Some of the most essential pleasures or comforts in life can be traced so far back in human history that they seem to disappear in the mists of time. The cultivation and consumption of grapes and their juice is a prime example. Nevertheless, as archaeologists in collaboration with paleobotanists, have further extended and refined their reach, we now know that wine was likely first enjoyed and systematically produced during the Neolithic period, some 6,000 to 7,000 years ago. It was during this early era when people in the Near East and in the Greek world first began to leave the nomadic life and settle down that we see the appearance of human cultivated or reared plants and animals.
Grape vines, now characteristic of Greece and the Mediterranean region, seem originally to have migrated westward from the Middle East. At Fajji Firuz Tape, in Northern Iran, the 1968 discovery of storage jars, embedded in the kitchen floor of a mud-brick dwelling dated to ca. 5,400-5,000 BC, revealed the presence of yellowish and reddish salts from tartaric acid – a substance that naturally occurs most significantly in grapes. Other evidence points to Georgia and Armenia, at the eastern end of the Black Sea as area of earliest grape cultivation. A full-fledged winery, containing a wine press, fermentation vats, jars, cups, and traces of grape seeds and vines was unearthed in 2007 in Areni-1 cave complex in Vayots Dzor, Armenia. In the Mediterranean, wine residues bearing traces of tartaric acid have also been identified on fragments of distinctive, nipple-based storage jars in the Erimi area of southeastern Cyprus and are reported as the earliest examples of Mediterranean wine making, predating 1,500 years wine production evidence in Crete and Northern Greece. An excavation in 1989 in eastern Macedonia, revealed the pips and skins of a carbonized pile of crushed grapes, dated to ca 4,300.

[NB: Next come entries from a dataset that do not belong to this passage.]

(** C3 (amended). For every state and every id that no window carries:
    closeWindow, minimizeWindow, maximizeWindow, updateWindowPosition and
    updateWindowSize return the state unchanged (same collection, same
    counter); restoreWindow and focusWindow set [isFocused = false] on every
    window, change no other field and no position in the sequence, and add 1
    to the counter.  Every operation is a total function of the state. *)
Theorem absent_id_behaviour :
  forall (s : State) (wid : string),
    find_window wid (windows s) = None ->
    closeWindow wid s = s
    /\ minimizeWindow wid s = s
    /\ maximizeWindow wid s = s
    /\ (forall nx ny, updateWindowPosition wid nx ny s = s)
    /\ (forall nw nh, updateWindowSize wid nw nh s = s)
    /\ restoreWindow wid s = defocus_all s
    /\ focusWindow wid s = defocus_all s
    /\ topZIndex (defocus_all s) = topZIndex s + 1
    /\ (forall i w, nth_error (windows s) i = Some w ->
                    nth_error (windows (defocus_all s)) i
                    = Some (mkWindowState (id w) (title w) (x w) (y w)
                              (width w) (height w) (zIndex w)
                              false (isMinimized w) (isMaximized w))).
Proof.
  intros s wid F.
  repeat split.
  - unfold closeWindow. rewrite filter_absent by exact F. apply State_eta.
  - unfold minimizeWindow. rewrite map_absent by exact F. apply State_eta.
  - unfold maximizeWindow.
    rewrite (map_absent wid (fun w => set_isMaximized (negb (isMaximized w)) w))
      by exact F.
    apply State_eta.
  - intros nx ny. unfold updateWindowPosition.
    rewrite map_absent by exact F. apply State_eta.
  - intros nw nh. unfold updateWindowSize.
    rewrite map_absent by exact F. apply State_eta.
  - unfold restoreWindow, defocus_all; simpl.
    now rewrite (sweep_absent wid (raise_restored (topZIndex s + 1))
                   (fun w => set_isFocused false w)) by exact F.
  - unfold focusWindow, defocus_all; simpl.
    now rewrite (sweep_absent wid (raise_focused (topZIndex s + 1))
                   (fun w => set_isFocused false w)) by exact F.
  - intros i w Hn. unfold defocus_all; simpl.
    rewrite nth_error_map, Hn. reflexivity.
Qed.

Lemma absent_id_behaviour_witness :
  closeWindow "b" (run [Open notes_a] initial) = run [Open notes_a] initial
  /\ topZIndex (focusWindow "b" (run [Open notes_a] initial)) = 102
  /\ windows (focusWindow "b" (run [Open notes_a] initial))
     = [mkWindowState "a" "Notes" 0 0 400 300 101 false false false].
Proof.
  destruct (absent_id_behaviour (run [Open notes_a] initial) "b" eq_refl)
    as (Hc & _ & _ & _ & _ & _ & Hf & _).
  split; [exact Hc|]. rewrite Hf. split; reflexivity.
Defined.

The practice of ceremonial and convivial imbibing of wine developed in the Bronze Age Greek world through the fourth, third and second millennia BC, until we find such well-stocked party venues as the Mycenaean-era palace of King Nestor of Pylos, in the southeastern Peloponnese. There, storerooms contained large wine jars. In Crete, the Minoans, who likely influenced the oenological culture of the mainland Mycenaeans, drank wine from horn-shaped rhytons. Clearly, conventions concerning the production and sharing of wine had become highly refined by the Mycenaean Late Bronze Age, during which harvest festivals were established. The Mycenaenas became consummate trader of wine, inserting themselves into an increasingly international Mediterranean market and shipping their goods both eastward, to Cyprus, Egypt and the Levant, and westward to Sicily and southern Italy. Already, wine played a key role in economic, religious, social and even medical aspects of everyday Greek life. Wine represented the first real global, and globalizing, commercial product, which brought together regions, towns, ports and people. Followed closely by olive oil, wine acquired a level of economic demand that fostered long-distance contacts and led to the creation of progressively complex infrastructures and grape/wine related beliefs and traditions.